◆ **Instructions to follow**
Report all lines in the records that hold the string "Hpre".

▬▬▬▬▬▬▬▬▬▬

Lemma match_here_RE_PHONE (start : bool) (s : str) :
  match_here RE_PHONE start s accept = phone_here s.
Proof.
  unfold RE_PHONE, phone_here. cbn [match_here].
  rewrite rep_from_optional, rep_from_digits.
  destruct s as [|a s]; [reflexivity|].
  rewrite rep_from_digits. reflexivity.
Qed.

Lemma re_search_RE_TIME (s : str) : re_search RE_TIME s = anywhere hhmm_here s.
Proof. apply search_from_anywhere. intros; apply match_here_RE_TIME. Qed.

Lemma re_search_RE_PHONE (s : str) : re_search RE_PHONE s = anywhere phone_here s.
Proof. apply search_from_anywhere. intros; apply match_here_RE_PHONE. Qed.

Lemma re_sub_delete_keeps (s : str) :
  re_sub_delete not_digit_or_plus s
  = List.filter (fun c => isdigit c || chr_eqb c PLUS) s.
Proof.
  unfold re_sub_delete, not_digit_or_plus. apply filter_ext.
  intros c. apply negb_involutive.
Qed.

(** *** Splitting on a separator *)

Lemma split_go_skip (sep : str) : forall (k : nat) (s cur : str),
  split_go sep k cur s = split_go sep 0 cur (skipn k s).
Proof.
  induction k as [|k IH]; intros s cur.
  - reflexivity.
  - destruct s as [|c s]; [reflexivity|]. cbn [split_go skipn]. apply IH.
Qed.

Lemma split_go_not_nil (sep : str) : forall (s : str) (k : nat) (cur : str),
  split_go sep k cur s <> [].
Proof.
  induction s as [|c s IH]; intros k cur; cbn [split_go].
  - discriminate.
  - destruct k as [|k]; [|apply IH].
    destruct (startswith sep (c :: s)); [discriminate|apply IH].
Qed.

Lemma last_piece_cons (x : str) (l : list str) :
  l <> [] -> last_piece (x :: l) = last_piece l.
Proof. unfold last_piece. destruct l; [congruence|reflexivity]. Qed.

Section BorderFree.
Variables (c0 : char) (sep' : str).
Hypothesis first_char_unique : ~ In c0 sep'.

Lemma after_last_skip : forall pre rest : str,
  ~ In c0 pre ->
  after_last (c0 :: sep') (pre ++ rest) = after_last (c0 :: sep') rest.
Proof.
  induction pre as [|a pre IH]; intros rest Hpre; [reflexivity|].
  cbn [app after_last]. rewrite IH by (intros H; apply Hpre; right; exact H).
  destruct (after_last (c0 :: sep') rest); [reflexivity|].
  cbn [startswith].
  destruct (chr_eqb c0 a) eqn:E; [|reflexivity].
  apply chr_eqb_eq in E. exfalso. apply Hpre. left. symmetry. exact E.
Qed.

Lemma last_piece_split_go : forall (n : nat) (s cur : str),
  (length s <= n)%nat ->
  last_piece (split_go (c0 :: sep') 0 cur s)
  = match after_last (c0 :: sep') s with
    | Some r => r
    | None => rev cur ++ s
    end.
Proof.
  induction n as [|n IH]; intros s cur Hlen.
  - destruct s; [|cbn in Hlen; lia]. cbn. rewrite app_nil_r. reflexivity.
  - destruct s as [|c s]; [cbn; rewrite app_nil_r; reflexivity|].
    cbn [split_go after_last].
    destruct (startswith (c0 :: sep') (c :: s)) eqn:E.
    + apply startswith_spec in E as [rest E].
      cbn [app] in E. injection E as -> ->.
      cbn [length Nat.pred]. rewrite split_go_skip.
      assert (Hdrop : skipn (length sep') (sep' ++ rest) = rest)
        by (rewrite skipn_app, skipn_all, Nat.sub_diag; reflexivity).
      cbn [length skipn]. rewrite !Hdrop. cbn [skipn].
      rewrite last_piece_cons by apply split_go_not_nil.
      rewrite IH by (cbn [length] in Hlen; rewrite length_app in Hlen; lia).
      rewrite after_last_skip by exact first_char_unique.
      destruct (after_last (c0 :: sep') rest); reflexivity.
    + rewrite IH by (cbn [length] in Hlen; lia).
      destruct (after_last (c0 :: sep') s); [reflexivity|].
      cbn [rev]. rewrite <- app_assoc. reflexivity.
Qed.

Lemma last_piece_split (s : str) :
  last_piece (split (c0 :: sep') s) = default s (after_last (c0 :: sep') s).
Proof.
  unfold split. rewrite (last_piece_split_go (length s)) by lia.
  destruct (after_last (c0 :: sep') s); reflexivity.
Qed.
End BorderFree.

▬▬▬▬▬▬▬▬▬▬

◆ **Result for this exercise**
  induction pre as [|a pre IH]; intros rest Hpre; [reflexivity|].
  cbn [app after_last]. rewrite IH by (intros H; apply Hpre; right; exact H).
  apply chr_eqb_eq in E. exfalso. apply Hpre. left. symmetry. exact E.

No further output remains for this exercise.